Subunit rearrangement of the cyclin-dependent kinases is associated with cellular transformation.

In normal human diploid fibroblasts, cyclins of the A, B, and D classes each associate with cyclin-dependent kinases (CDKs), proliferating cell nuclear antigen (PCNA), and p21, thereby forming multiple independent quaternary complexes. Upon transformation of diploid fibroblasts with the DNA tumor virus SV40, or its transforming tumor antigen (T), the cyclin D/p21/CDK/PCNA complexes are disrupted.

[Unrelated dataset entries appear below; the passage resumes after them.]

(** *** Strings *)

(** The longest prefix of characters of the class [cls], and the rest. *)
Fixpoint span_class (cls : string) (s : string) : string * string :=
  match s with
  | String c s' =>
      if mem_ascii c cls then let (xs, r) := span_class cls s' in (String c xs, r)
      else (EmptyString, s)
  | EmptyString => (EmptyString, EmptyString)
  end.

(** Line 223: [re.search(r'^https?:\/\/\d+?\.gigafile\.nu\/([a-z0-9-]+)$',
    self.uri)], giving group 1.  [\d] is any decimal digit of Unicode; the
    class of the identifier, without [re.IGNORECASE], is ASCII.  The digits
    are followed by a literal point and the identifier by the end, so each
    part matches in one way. *)
Definition match_uri (uri : string) : option string :=
  match strip_prefix "http" uri with
  | None => None
  | Some r0 =>
      let r1 := match r0 with String "s" r => r | _ => r0 end in
      match strip_prefix "://" r1 with
      | None => None
      | Some r2 =>
          match span_decimal (chars r2) with
          | ([], _) => None
          | (_, r3) =>
              match strip_prefix ".gigafile.nu/" (glue r3) with
              | None => None
              | Some r4 =>
                  match span_class "abcdefghijklmnopqrstuvwxyz0123456789-" r4 with
                  | (EmptyString, _) => None
                  | (id, r5) => if at_end r5 then Some id else None
                  end
              end
          end
      end
  end.

(** [s.rsplit('/', 1)[0]]: [s] up to its last slash, all of [s] without
    one. *)
Fixpoint before_last_slash (s : string) : string :=
  match s with
  | EmptyString => EmptyString
  | String c s' =>
      if mem_ascii "/" s' then String c (before_last_slash s')
      else if Ascii.eqb c "/" then EmptyString
      else s
  end.

(** The characters of the class of line 249: the double quote (code 34),
    backslash, slash, colon, star, question mark, angle brackets, bar. *)
Definition unsafe_chars : string := String "034" "\/:*?<>|".

(** Line 249: [re.sub] puts an underscore for each of them. *)
Fixpoint sanitize (s : string) : string :=
  match s with
  | EmptyString => EmptyString
  | String c s' => String (if mem_ascii c unsafe_chars then "_"%char else c) (sanitize s')
  end.

(** [s.split(' ')]. *)
Fixpoint split_spaces (s : string) : list string :=
  match s with
  | EmptyString => [EmptyString]
  | String c s' =>
      match split_spaces s' with
      | [] => [String c EmptyString]
      | w :: ws => if Ascii.eqb c " " then EmptyString :: w :: ws
                   else String c w :: ws
      end
  end.

(** ["; ".join(l)]. *)
Fixpoint join_cookies (l : list string) : string :=
  match l with
  | [] => EmptyString
  | [x] => x
  | x :: l' => x +:+ "; " +:+ join_cookies l'
  end.

(** Truth of an optional string argument: [None] and [""] are false. *)
Definition given (s : option string) : bool :=
  match s with
  | None | Some EmptyString => false
  | Some _ => true
  end.
(** * LDL language support: symbols, lookup, caches, references, ranking

    A shallow embedding of the TypeScript sources of the LDL editor extension
    (parser.ts, referenceProvider.ts, definitionProvider.ts,
    workspaceSymbolProvider.ts, completionProvider.ts) and the properties of
    the symbol-resolution core that are established about them. *)

From Stdlib Require Import ZArith NArith List Bool Lia String Ascii Sorted
  Permutation.
From stdpp Require Import gmap list.
Import ListNotations.

Local Open Scope nat_scope.

(** ** JavaScript strings

    A JavaScript string is a sequence of UTF-16 code units.  Indices are
    natural numbers; [indexOf] and [lastIndexOf] return [-1] when nothing is
    found, so their results are integers. *)

Abbreviation jsstring := (list N).

(** [u "text"] is the JavaScript string literal made of the given ASCII
    characters. *)
Definition u (s : string) : jsstring :=
  map N_of_ascii (list_ascii_of_string s).
Arguments u s%_string.

Module JS.

(** Code units matched by [\s] and stripped by [trim]: WhiteSpace and
    LineTerminator of ECMAScript. *)
Definition is_space (c : N) : bool :=
  ((9 <=? c) && (c <=? 13) || (c =? 32) || (c =? 160) || (c =? 5760)
   || (8192 <=? c) && (c <=? 8202) || (c =? 8232) || (c =? 8233)
   || (c =? 8239) || (c =? 8287) || (c =? 12288) || (c =? 65279))%N.

(** Code units matched by [\w]: [A-Za-z0-9_]. *)
Definition is_word (c : N) : bool :=
  ((65 <=? c) && (c <=? 90) || (97 <=? c) && (c <=? 122)
   || (48 <=? c) && (c <=? 57) || (c =? 95))%N.

(** LineTerminator: the code units after which [^] matches under the [m]
    flag. *)
Definition is_line_terminator (c : N) : bool :=
  ((c =? 10) || (c =? 13) || (c =? 8232) || (c =? 8233))%N.

Definition chr (s : string) : N :=
  match u s with c :: _ => c | [] => 0%N end.
Arguments chr s%_string.

Definition is_char (c : N) : N -> bool := fun x => (x =? c)%N.
Definition one_of (cs : jsstring) : N -> bool :=
  fun x => existsb (N.eqb x) cs.
Definition none_of (cs : jsstring) : N -> bool :=
  fun x => negb (existsb (N.eqb x) cs).
Definition in_range (lo hi : N) : N -> bool :=
  fun x => ((lo <=? x) && (x <=? hi))%N.
Definition or_cls (p q : N -> bool) : N -> bool := fun x => p x || q x.

Definition str_eqb (a b : jsstring) : bool := bool_decide (a = b).

Fixpoint drop_while (p : N -> bool) (s : jsstring) : jsstring :=
  match s with
  | c :: t => if p c then drop_while p t else s
  | [] => []
  end.

(** [s.trim()] *)
Definition trim (s : jsstring) : jsstring :=
  rev (drop_while is_space (rev (drop_while is_space s))).

(** [s.substring(a, b)] for [0 <= a <= b]. *)
Definition substring (a b : nat) (s : jsstring) : jsstring :=
  take (b - a) (drop a s).

(** [s.substring(a)] *)
Definition substring_from (a : nat) (s : jsstring) : jsstring := drop a s.

(** [s.startsWith(p)] *)
Fixpoint startsWith (p s : jsstring) : bool :=
  match p, s with
  | [], _ => true
  | c :: p', d :: s' => (c =? d)%N && startsWith p' s'
  | _ :: _, [] => false
  end.
(** * pytorch_balanced_sampler/sampler.py: a shallow embedding

    The module builds batch-sampling schedules for class-imbalanced data.
    This development embeds [SamplerFactory], [WeightedFixedBatchSampler],
    [WeightedRandomBatchSampler], the sampler construction of
    [BalancedDataLoader] and [CircularList].

    Conventions of the embedding:
    - Python integers are [Z]; numpy integer arrays are [list Z] (the 64-bit
      wrap-around of numpy is not modelled, all quantities are batch and
      dataset sizes);
    - Python floats and numpy float arrays are exact rationals [Q]: the
      embedding idealises binary64 arithmetic, and [np.round] is rounding
      half to even as numpy documents it; where a result depends on how a
      binary64 product is rounded, as the quotas of [_fix_batches] do, the
      rounding is a parameter ([_fix_batches_with]);
    - a Python [set] is a [gset]; the order in which Python iterates it is
      a parameter ([iter_set]);
    - a Python exception is a value of [PyErr] carried by [result];
    - the lists of indices that the caller passes in are mutable Python
      objects: they live in a [Heap] and are passed around by location, so
      that aliasing between the caller and the sampler is visible. *)

From stdpp Require Import gmap list strings sorting.
From Stdlib Require Import ZArith QArith Qround Lia Lqa Permutation.

Local Open Scope Z_scope.

(** ** Exceptions *)

Inductive PyErr :=
  | ZeroDivisionError
  | AssertionError
  | AttributeError
  | ValueError
  | IndexError
  | OverflowError
  | Exception (msg : string).

Inductive result (A : Type) :=
  | Ok (a : A)
  | Raise (e : PyErr).
Arguments Ok {A} a.
Arguments Raise {A} e.
(** The values [JSON.parse] produces, and [undefined] for what is absent. *)
Inductive value : Type :=
| VUndefined
| VNull
| VBool (b : bool)
| VNumber (n : number)
| VString (s : string)
| VArray (items : list value)
| VObject (props : list (string * value)).

(** [typeof v] *)
Definition typeof (v : value) : string :=
  match v with
  | VUndefined => "undefined"
  | VNull => "object"
  | VBool _ => "boolean"
  | VNumber _ => "number"
  | VString _ => "string"
  | VArray _ => "object"
  | VObject _ => "object"
  end.

(** ToBoolean: what [if (v)], [v && ...] and [!v] test. *)
Definition truthy (v : value) : bool :=
  match v with
  | VUndefined | VNull => false
  | VBool b => b
  | VNumber (S754_zero _) | VNumber S754_nan => false
  | VNumber _ => true
  | VString s => negb (s =? "")
  | VArray _ | VObject _ => true
  end.

(** A string or [null]/[undefined], as [url.search], [err.data] and the
    members of a query are. *)
Definition truthy_str (o : option string) : bool :=
  match o with
  | Some s => negb (s =? "")
  | None => false
  end.

(** [o || d] on such a string. *)
Definition or_else (o : option string) (d : string) : string :=
  match o with
  | Some s => if s =? "" then d else s
  | None => d
  end.

Definition of_option (o : option string) : value :=
  match o with
  | Some s => VString s
  | None => VUndefined
  end.

(** Own properties of an object, in insertion order. *)
Fixpoint lookup (k : string) (props : list (string * value)) : option value :=
  match props with
  | [] => None
  | (k', v) :: rest => if k' =? k then Some v else lookup k rest
  end.

(** [o.k = v]: overwrite in place, or add at the end. *)
Fixpoint assign (k : string) (v : value) (props : list (string * value))
  : list (string * value) :=
  match props with
  | [] => [(k, v)]
  | (k', v') :: rest =>
      if k' =? k then (k, v) :: rest else (k', v') :: assign k v rest
  end.

Definition has_own (k : string) (v : value) : bool :=
  match v with
  | VObject props => match lookup k props with Some _ => true | None => false end
  | _ => false
  end.

Definition keys (v : value) : list string :=
  match v with
  | VObject props => map fst props
  | _ => []
  end.

Inductive exn : Type :=
| SyntaxError
| TypeError.

(** How an evaluation ends: with a value, or with a thrown exception. *)
Inductive completion (A : Type) : Type :=
| Normal (a : A)
| Throw (e : exn).
Arguments Normal {A} a.
Arguments Throw {A} e.

Definition cbind {A B} (c : completion A) (k : A -> completion B)
  : completion B :=
  match c with
  | Normal a => k a
  | Throw e => Throw e
  end.

(** [v.k], for the member names this program reads ([id], [name],
    [birthday], [gender], [picture], [data], [url], [error], [message],
    [code]): none of them is defined by a built-in prototype, so the read is
    an own-property lookup on an object, [undefined] on any other value
    that has members, and a TypeError on [null] and [undefined]. *)
Definition get (v : value) (k : string) : completion value :=
  match v with
  | VUndefined | VNull => Throw TypeError
  | VObject props =>
      Normal (match lookup k props with Some x => x | None => VUndefined end)
  | _ => Normal VUndefined
  end.

(** [v.k] where the read cannot throw. *)
Definition member (v : value) (k : string) : value :=
  match get v k with
  | Normal x => x
  | Throw _ => VUndefined
  end.

(** [a.join(sep)] on an array of strings. *)
Fixpoint join (sep : string) (l : list string) : string :=
  match l with
  | [] => ""
  | [x] => x
  | x :: rest => x ++ sep ++ join sep rest
  end.

(** *** [parseInt(s, 10)] *)

(** A string here is the UTF-8 encoding of the JavaScript string, so a
    character outside ASCII takes two or three bytes. *)

(** One-byte white space and line terminators: TAB, LF, VT, FF, CR and the
    space. *)
Definition is_white_space (c : ascii) : bool :=
  let n := nat_of_ascii c in
  ((9 <=? n) && (n <=? 13))%nat || (n =? 32)%nat.

(** The three-byte white space and line terminators, by their bytes. *)
Definition is_white_space3 (b1 b2 b3 : nat) : bool :=
  ((b1 =? 225) && (b2 =? 154) && (b3 =? 128)
   (* U+1680 *)
   || (b1 =? 226) && (b2 =? 128)
      && ((128 <=? b3) && (b3 <=? 138)
          (* U+2000 to U+200A *)
          || (b3 =? 168) || (b3 =? 169)
          (* U+2028, U+2029 *)
          || (b3 =? 175))
          (* U+202F *)
   || (b1 =? 226) && (b2 =? 129) && (b3 =? 159)
   (* U+205F *)
   || (b1 =? 227) && (b2 =? 128) && (b3 =? 128)
   (* U+3000 *)
   || (b1 =? 239) && (b2 =? 187) && (b3 =? 191))%nat.
   (* U+FEFF *)

(** What follows one white-space character or line terminator at the start
    of [s]: the one-byte ones, U+00A0 (two bytes) and the three-byte ones;
    [None] when [s] does not start with one. *)
Definition white_space (s : string) : option string :=
  match s with
  | EmptyString => None
  | String c1 r1 =>
      let b1 := nat_of_ascii c1 in
      if is_white_space c1 then Some r1
      else if (b1 =? 194)%nat then
        match r1 with
        | String c2 r2 =>
            if (nat_of_ascii c2 =? 160)%nat then Some r2 else None
        | EmptyString => None
        end
      else if ((b1 =? 225) || (b1 =? 226) || (b1 =? 227) || (b1 =? 239))%nat
      then
        match r1 with
        | String c2 (String c3 r3) =>
            if is_white_space3 b1 (nat_of_ascii c2) (nat_of_ascii c3)
            then Some r3 else None
        | _ => None
        end
      else None
  end.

In transformed cells, CDK4 totally dissociates from cyclin D, PCNA, and p21 and, instead, associates exclusively with a polypeptide of 16 kD (p16). Quaternary complexes containing cyclins A or B1 and p21/CDK/PCNA also undergo subunit rearrangement in transformed cells. Both PCNA and p21 are no longer associated with CDC2-cyclin B1 binary complexes. Cyclin A complexes no longer contain p21, and a new 19-kD polypeptide (p19) is found in association with cyclin A. The pattern of subunit rearrangement of cyclin-CDK complexes in SV40-transformed cells is also shared in those containing adeno- or papilloma viral oncoproteins. Rearrangement also occurs in p53-deficient cells derived from Li-Fraumeni patients that carry no known DNA tumor virus. These findings suggest a mechanism by which oncogenic proteins alter the cell cycle of transformed cells.